Rozdział 35

284 28 11
                                    

Natsu Pov.

Następnego dnia obudził mnie dźwięk drzwi... odbijających się od ściany. Otworzyłem jedno oko i popatrzyłem w tamtą stronę, a widok który tam zastałem zmusił mnie do otworzenia drugiego. We framudze stał mój tato ubrany w swoje ulubione jeansowe spodnie, czarną koszulkę, jakieś pomarańczowo-niebieskie buty i co najlepsze w różnowy fartuszek z napisem I'm sexy and I know it.

- Natsu wstawaj! O 12 chce nas odwiedzić twój brat ze swoją dziewczyną, a ja nie mam zamiaru przyjmować ich w... - urwał i szukał dobrego słowa - tym czymś. - zanim zdążyłem coś powiedzieć Igneel wyszedł z pokoju, a chwilę później znów usłyszałem jego głos - Aha i jeszcze jedno. Zamknij buzię, bo ci mucha wleci.

Dobra bez jaj kiedy ja to? - zadałem pytanie sam sobie. Do moich uszu dobiegł huk, a potem ciche przekleństwo. Prawdopodobnie mój rodziciel potknął się o jeden ze swoich sprzętów sprzątajacych. Popatrzyłem na zegarek i myślałem nad powaleniem głową w ścianę, ale na szczęście się rozmyśliłem.

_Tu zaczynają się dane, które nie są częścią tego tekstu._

(** * Jobly: the model layer, the partial-update builder and the
      authorization middleware, embedded from the JavaScript sources.

    Sources embedded here:
    - [models/company.js]   (class [Company])
    - [models/job.js]       (class [Job])
    - [middleware/auth.js]  ([authenticateJWT], [ensureLoggedIn],
                             [ensureAdmin], [ensureCorrectUserOrAdmin])
    - [helpers/sql.js]      ([sqlForPartialUpdate]; only its test file and
                             its callers are at hand)

    The relational store and the token codec are collaborators of the
    program; the store is given a small executable model, with its locale
    (collation and [ILIKE]) as a component of the store; the codec is a
    section variable. *)

From Stdlib Require Import Ascii String Sorted.
From stdpp Require Import gmap strings list pretty.

Open Scope string_scope.
Open Scope Z_scope.
Open Scope list_scope.

(** ** JavaScript values and objects *)

(** JavaScript numbers are kept to the integers the program handles
    (identifiers, salaries, employee counts).  An object is the list of its
    own properties in iteration order. *)
#[warnings="-register-all"]
Inductive jsval : Type :=
| JUndefined
| JNull
| JBool (b : bool)
| JNum (n : Z)
| JStr (s : string)
| JObj (fields : list (string * jsval)).

Abbreviation obj := (list (string * jsval)).

(** [o[k]]: the first property named [k], [undefined] when there is none. *)
Fixpoint obj_get (k : string) (o : obj) : jsval :=
  match o with
  | [] => JUndefined
  | (k', v) :: o' => if decide (k' = k) then v else obj_get k o'
  end.

(** Own-property test. *)
Definition obj_has (k : string) (o : obj) : bool :=
  bool_decide (k ∈ o.*1).

(** [delete o[k]]. *)
Definition obj_delete (k : string) (o : obj) : obj :=
  filter (λ kv, kv.1 ≠ k) o.

(** [o[k] = v]: overwrite in place, or append a new property. *)
Fixpoint obj_set (k : string) (v : jsval) (o : obj) : obj :=
  match o with
  | [] => [(k, v)]
  | (k', v') :: o' =>
      if decide (k' = k) then (k, v) :: o' else (k', v') :: obj_set k v o'
  end.

Definition js_get (k : string) (v : jsval) : jsval :=
  match v with JObj o => obj_get k o | _ => JUndefined end.

Definition js_delete (k : string) (v : jsval) : jsval :=
  match v with JObj o => JObj (obj_delete k o) | _ => v end.

Definition js_set (k : string) (x : jsval) (v : jsval) : jsval :=
  match v with JObj o => JObj (obj_set k x o) | _ => v end.

(** Truthiness, as used by [if (x)] and [!x]. *)
Definition truthy (v : jsval) : bool :=
  match v with
  | JUndefined | JNull => false
  | JBool b => b
  | JNum n => negb (n =? 0)
  | JStr s => negb (String.eqb s EmptyString)
  | JObj _ => true
  end.

(** [rows[0]] of a result set. *)
Definition rows0 (rows : list obj) : jsval :=
  match rows with
  | [] => JUndefined
  | r :: _ => JObj r
  end.

(** ** Error conditions ([expressError.js]) *)

Inductive error : Type :=
| BadRequestError (message : string)
| NotFoundError (message : string)
| UnauthorizedError
| StoreError (message : string).

(** ** The partial-update builder *)

Record update_fragment : Type := {
  setCols : string;
  values : list jsval;
}.

(** The physical column of a logical field. *)
Definition column_of (jsToSql : gmap string string) (colName : string) : string :=
  default colName (jsToSql !! colName).

(** The double-quote character. *)
Definition dquote : string := String "034"%char EmptyString.

(** One assignment of the [SET] clause: the column and its parameter
    position. *)
Definition render_assignment (a : string * nat) : string :=
  dquote +:+ a.1 +:+ dquote +:+ "=$" +:+ pretty a.2.

(** Modelled from the spec: [helpers/sql.js] is not among the sources (its
    test file and its two callers are).  The builder lists each field of
    [dataToUpdate], in iteration order, as ["<column>"=$<position>] with
    positions from 1, joins the assignments with [", "], and returns them
    with the values in the same order; a field absent from [jsToSql] keeps
    its logical name; an empty [dataToUpdate] is a BadRequest that says no
    data was given. *)
Definition sqlForPartialUpdate (dataToUpdate : obj) (jsToSql : gmap string string)
  : error + update_fragment :=
  let keys := dataToUpdate.*1 in
  if decide (length keys = 0%nat) then inl (BadRequestError "No data")
  else
    let cols := imap (λ idx colName,
                  render_assignment (column_of jsToSql colName, S idx)) keys in
    inr {| setCols := String.concat ", " cols; values := dataToUpdate.*2 |}.

(** The same assignments in parsed form, as the store reads them back from
    the [SET] clause. *)
Definition set_clause (dataToUpdate : obj) (jsToSql : gmap string string)
  : list (string * nat) :=
  imap (λ idx colName, (column_of jsToSql colName, S idx)) dataToUpdate.*1.

(** ** The relational store

    The store is a collaborator of the program: it takes a statement and
    its positional parameters and gives back rows.  Statements are kept in
    parsed form; the fragments the program assembles as text
    ([render_pred], [render_assignment]) are rendered from that form. *)

(** [NUMERIC] values keep their scale, as the store prints them:
    [unscaled = 1], [scale = 1] is the decimal [0.1]. *)
Record numeric : Type := { unscaled : Z; scale : nat }.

On żartuje!? Wstawać o prawie 8 w niedzielę? To będzie sprzątanie z grubej rury. - pomyślałem.
Wygramoliłem się z łóżka i skierowałem się w stronę łazienki, aby zrbić poranną toaletę. Po jej skonczeniu poczłapałem do kuchni skąd unosił się ładny zapach. Stanąłem w drzwiach, a moje oczy musiały wyglądać jak dwie gwiazdki. Opamiętałem się i już miałem zadać pytanie, gdy moja druga mamusia mnie wyprzedziła.

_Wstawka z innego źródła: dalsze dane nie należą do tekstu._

(** * CC1101 serial-to-radio gateway: protocol engine of [src/main.cpp]

    A shallow embedding of the command interpreter, the outbound queue
    with its retry policy, the inbound packet decoder and the TX/RX mode
    flag, together with the properties the gateway's specification
    states about them.

    Conventions.
    - A C [int] / [unsigned int] / [uint8_t] is a [Z]; every conversion
      between integer types is written out ([to_uint], [to_uint8], ...).
    - An Arduino [String] is a [string]: the lines of the host protocol
      and the radio payloads are text without an embedded NUL.
    - The serial port is the text written to it so far; [println] ends
      a line with CR LF as [Print::println] does.
    - The radio driver, the JSON codec and the text-to-float conversion
      are collaborators: their answers are inputs of the model. *)

From Stdlib Require Import ZArith List Bool Ascii String Lia Permutation.
Import ListNotations.

Local Open Scope string_scope.
Local Open Scope Z_scope.

(** ** C integer conversions *)

(** Conversion to a 32-bit [unsigned int]. *)
Definition to_uint (n : Z) : Z := n mod 2 ^ 32.

(** Conversion to [uint8_t]. *)
Definition to_uint8 (n : Z) : Z := n mod 256.

(** Conversion to a 32-bit signed [int] / [long]. *)
Definition to_int32 (n : Z) : Z := (n + 2 ^ 31) mod 2 ^ 32 - 2 ^ 31.

Definition LONG_MAX : Z := 2 ^ 31 - 1.
Definition LONG_MIN : Z := - 2 ^ 31.

(** The code of a character as an unsigned byte. *)
Definition byte_of (c : ascii) : Z := Z.of_N (N_of_ascii c).

(** Promotion of a [char] to [int]: the byte itself where [char] is
    unsigned, its two's complement reading where [char] is signed. *)
Definition char_to_int (char_is_signed : bool) (c : ascii) : Z :=
  if char_is_signed && (128 <=? byte_of c) then byte_of c - 256 else byte_of c.

(** ** The Arduino [String] operations the gateway calls (WString) *)

Module WString.

Definition len (s : string) : Z := Z.of_nat (String.length s).

(** [buffer + n] *)
Fixpoint drop (n : nat) (s : string) : string :=
  match n, s with
  | O, _ => s
  | S _, EmptyString => EmptyString
  | S n', String _ s' => drop n' s'
  end.

(** the first [n] characters *)
Fixpoint take (n : nat) (s : string) : string :=
  match n, s with
  | O, _ => EmptyString
  | S _, EmptyString => EmptyString
  | S n', String c s' => String c (take n' s')
  end.

(** [startsWith(s2)]: false when [s2] is longer, otherwise [strncmp]
    over the length of [s2]. *)
Fixpoint startsWith (s s2 : string) : bool :=
  match s2, s with
  | EmptyString, _ => true
  | String _ _, EmptyString => false
  | String c2 s2', String c s' => Ascii.eqb c c2 && startsWith s' s2'
  end.

(** [strchr]: offset of the first occurrence. *)
Fixpoint strchr (s : string) (ch : ascii) : option nat :=
  match s with
  | EmptyString => None
  | String c s' =>
      if Ascii.eqb c ch then Some O
      else match strchr s' ch with
           | Some k => Some (S k)
           | None => None
           end
  end.

(** [strrchr]: offset of the last occurrence. *)
Fixpoint strrchr (s : string) (ch : ascii) : option nat :=
  match s with
  | EmptyString => None
  | String c s' =>
      match strrchr s' ch with
      | Some k => Some (S k)
      | None => if Ascii.eqb c ch then Some O else None
      end
  end.

(** [indexOf(ch, fromIndex)] with [fromIndex] an [unsigned int]. *)
Definition indexOf_from (s : string) (ch : ascii) (fromIndex : Z) : Z :=
  let fromIndex := to_uint fromIndex in
  if len s <=? fromIndex then -1
  else match strchr (drop (Z.to_nat fromIndex) s) ch with
       | Some k => fromIndex + Z.of_nat k
       | None => -1
       end.

(** [indexOf(ch)] is [indexOf(ch, 0)]. *)
Definition indexOf (s : string) (ch : ascii) : Z := indexOf_from s ch 0.

(** [lastIndexOf(ch)] is [lastIndexOf(ch, len - 1)]: nothing is found
    in the empty string, otherwise [strrchr] over the whole text. *)
Definition lastIndexOf (s : string) (ch : ascii) : Z :=
  let fromIndex := to_uint (len s - 1) in
  if len s <=? fromIndex then -1
  else match strrchr (take (Z.to_nat (fromIndex + 1)) s) ch with
       | Some k => Z.of_nat k
       | None => -1
       end.

(** [substring(left, right)]: both bounds are [unsigned int], so an
    [int] argument (such as the -1 of a failed [indexOf]) is converted
    first; the bounds are swapped when out of order, an out-of-range
    [left] gives the empty text and [right] is clipped to the length. *)
Definition substring (s : string) (left_ right_ : Z) : string :=
  let l := to_uint left_ in
  let r := to_uint right_ in
  let lo := if r <? l then r else l in
  let hi := if r <? l then l else r in
  if len s <=? lo then EmptyString
  else
    let hi := if len s <? hi then len s else hi in
    take (Z.to_nat (hi - lo)) (drop (Z.to_nat lo) s).

(** A [String] whose length fits an [int], as the [int] results of
    [indexOf] and [lastIndexOf] take for granted. *)
Definition fits (s : string) : Prop := len s < 2 ^ 31.

(** The text the gateway cuts out after a prefix: up to the first
    [ch], or all the rest when no [ch] follows. *)
Definition upto (ch : ascii) (rest : string) : string :=
  match strchr rest ch with
  | Some k => take k rest
  | None => rest
  end.

End WString.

- Siadaj Natsu. Po twojej minię wnioskuję, że chcesz zapytać do której zostają? - kątem oka popatrzył na mnie i gdy zauważył, że kiwam głową, dokonczył mówić - Zostają do 17, bo w porównaniu do ciebie oni się uczą, więc jedz.

Zabrałem się za jedzenie, które nie wiadomo kiedy pojawiło się na stole. Po skończonym posiłku podziękowałem i udałem się do pomieszczenia, które odwiedziłem rano. Umyłem zęby, koszulkę zmieniłem na butelkowo-zieloną i ubrałem czarne dresy. Wróciłem na dół, a swoje słowa skierowałem do czerwono-włosego.

- Członek Brygady Igneel'a melduje się na posterunku. - po tych słowach zasalutowałem i stanąłem na baczność. Ojciec na początku oniemiały i lekko skołowany powtórzył moją czynność. Na jego twarz wstąpiła maska dobrego wodza i zaczał przemówienie.

- Żołnierzu Natsu, zostało nam niecałe 3 godziny do przyjęcia Dowodzących. Bierzesz się za odkurzanie domu, ścieranie kurzy i ogólny porządek. - spuścił nieco z tonu - No wiesz, jak Zeref przyjedzie, to nie chcę słuchać jego narzekań o walających się ubraniach i tym, że nam zaraz coś zmutuje w tym domu i założy własną kolonię. - znowu wrócił do poprzedniego tonu - Spocznij! Wymaszeruj! I nie zapomnij o swoim pokoju.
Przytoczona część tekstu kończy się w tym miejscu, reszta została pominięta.